### [Data]
(** PriorityStrategy.select_card *)
Definition priority_select_card (self : PriorityStrategy)
    (available_cards : list A) : option A :=
  if Py.is_empty available_cards then None else
  let filtered_cards :=
    List.filter (fun c => (card c).(Card.cost) <=? self.(max_cost))
                available_cards in
  if Py.is_empty filtered_cards then None else
  let scored_cards := flat_map (priority_scored self) filtered_cards in
  match Py.sort_reverse Z.ltb snd scored_cards with
  | (selected_card, _) :: _ => Some selected_card
  | [] => None
  end.

(** CostBalanceStrategy.select_card *)
Definition cost_balance_select_card (self : CostBalanceStrategy)
    (available_cards : list A) : option A :=
  if Py.is_empty available_cards then None else
  let scored_cards :=
    map (fun c =>
           let weight :=
             default 1%Q
               (Py.dict_get Z.eqb (card c).(Card.cost) self.(cost_weights)) in
           let score := (weight + (card c).(Card.confidence) * (1 # 10))%Q in
           (c, score))
        available_cards in
  match Py.sort_reverse Py.Qltb snd scored_cards with
  | (c, _) :: _ => Some c
  | [] => None
  end.

(** CompBuildingStrategy.select_card *)
Definition comp_building_select_card (self : CompBuildingStrategy)
    (available_cards : list A) : option A :=
  if Py.is_empty available_cards then None else
  let priority_cards :=
    List.filter (fun c => Py.contains (card c).(Card.name) self.(target_comp))
                available_cards in
  match priority_cards with
  | c :: _ => Some c
  | [] => None
  end.

End Candidates.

### [Work required]
Print again each line of the listing above, exactly as it appears.

### [Solution for this exercise]
(** PriorityStrategy.select_card *)
Definition priority_select_card (self : PriorityStrategy)
    (available_cards : list A) : option A :=
  if Py.is_empty available_cards then None else
  let filtered_cards :=
    List.filter (fun c => (card c).(Card.cost) <=? self.(max_cost))
                available_cards in
  if Py.is_empty filtered_cards then None else
  let scored_cards := flat_map (priority_scored self) filtered_cards in
  match Py.sort_reverse Z.ltb snd scored_cards with
  | (selected_card, _) :: _ => Some selected_card
  | [] => None
  end.

(** CostBalanceStrategy.select_card *)
Definition cost_balance_select_card (self : CostBalanceStrategy)
    (available_cards : list A) : option A :=
  if Py.is_empty available_cards then None else
  let scored_cards :=
    map (fun c =>
           let weight :=
             default 1%Q
               (Py.dict_get Z.eqb (card c).(Card.cost) self.(cost_weights)) in
           let score := (weight + (card c).(Card.confidence) * (1 # 10))%Q in
           (c, score))
        available_cards in
  match Py.sort_reverse Py.Qltb snd scored_cards with
  | (c, _) :: _ => Some c
  | [] => None
  end.

(** CompBuildingStrategy.select_card *)
Definition comp_building_select_card (self : CompBuildingStrategy)
    (available_cards : list A) : option A :=
  if Py.is_empty available_cards then None else
  let priority_cards :=
    List.filter (fun c => Py.contains (card c).(Card.name) self.(target_comp))
                available_cards in
  match priority_cards with
  | c :: _ => Some c
  | [] => None
  end.

End Candidates.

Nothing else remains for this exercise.